Mutants revealing trafficking delay along the secretory pathway
The next group of mutants exhibited a trafficking delay of NPC1 mutants due to the mutations M631R in TMD3, G1162A and C1168Y in TMD11 as well as D874V in the luminal cysteine-rich loop. In these cases, NPC1 was capable of exiting the ER to the Golgi as demonstrated by the appearance of endo H-resistant protein forms of the NPC1 mutant proteins, which are compatible with the processing of NPC1 in the Golgi and the acquisition of complex type of N-linked glycans (Fig. 3a). The immunofluorescence images support the biochemical analyses. In fact, a partial co-localization of NPC1 mutants with GM130 as well as in the lysosomes with Lamp2 was clearly detectable in all the cases analyzed. The mutants co-localized also with the ER marker calnexin supporting the view that the trafficking out of the ER does not occur at a rate similar to the wild type NPC1 species (Fig. 3b and electronic Supplementary Material 2).

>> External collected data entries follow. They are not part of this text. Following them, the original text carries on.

Definition reading_ok (r : Reading) : Prop := Forall counts_in_u32 (take_current r).

Lemma read_header_u32 rest r : reading_ok r → reading_ok (read_header rest r).
Proof.
  intros Hr. unfold read_header, reading_ok. destruct (_ ≫= _) as [ts|]; [|exact Hr].
  destruct (match splitn 3 UNIT_SEP _ with [email; name; subject] => _ | _ => _ end) as [a s].
  cbn [take_current GitLog.current commits]. apply Forall_app. split; [exact Hr|]. by repeat constructor.
Qed.

Lemma read_numstat_u32 a d p from r : reading_ok r → reading_ok (read_numstat a d p from r).
Proof.
  intros Hr. unfold read_numstat. destruct (GitLog.current r) as [c|] eqn:Ec; [|done].
  assert (∀ c', changes c' = changes c → reading_ok (with_current c' r)) as Hsame.
  { intros c' E. unfold reading_ok, take_current in *. cbn. rewrite Ec in Hr. apply Forall_app in Hr as [Hl Hc].
    apply Forall_cons in Hc as [Hc _]. apply Forall_app. split; [done|]. constructor; [|done]. unfold counts_in_u32. by rewrite E. }
  assert (∃ c', changes c' = changes c ∧ (match from with
    | Some old => if negb (bytes_eqb old []) && negb (bytes_eqb p []) then push_rename old p c else c
    | None => c
    end) = c') as (c' & E & ->) by (eexists; split; [|done]; destruct from; [destruct (_ && _)|]; done).
  destruct (_ || _); [by apply Hsame|].
  destruct (parse_unsigned u32_bound a) as [x|] eqn:Ex; [destruct (parse_unsigned u32_bound d) as [y|] eqn:Ey|]; try by apply (Hsame c').
  unfold reading_ok, take_current in *. cbn. rewrite Ec in Hr. apply Forall_app in Hr as [Hl Hc]. apply Forall_cons in Hc as [Hc _].
  apply Forall_app. split; [done|]. constructor; [|done]. unfold counts_in_u32. cbn. rewrite E. apply Forall_app. split; [done|].
  constructor; [|done]. split; cbn; by eapply parse_unsigned_bound.
Qed.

Mutants with wild type-like trafficking pattern
The NPC1 mutants in this group, which resulted from the mutations L1213F in TMD12, P1007A and D948Y that located both in cysteine-rich loop, displayed protein biosynthetic forms similar to those of the wild type protein. As shown in Fig. 4a the biosynthetic forms of these mutants comprise mainly a complex glycosylated mature form NPC1c and a low level of the mannose-rich form NPC1h. The intracellular localization of these mutants is similar to the wild type NPC1 and shows a strong co-localization with the lysosomal marker Lamp2. The co-localization with ER and Golgi protein markers that was detected in the partially trafficked mutants was not observed in this group of mutants (Fig. 4b and electronic Supplementary Material 3).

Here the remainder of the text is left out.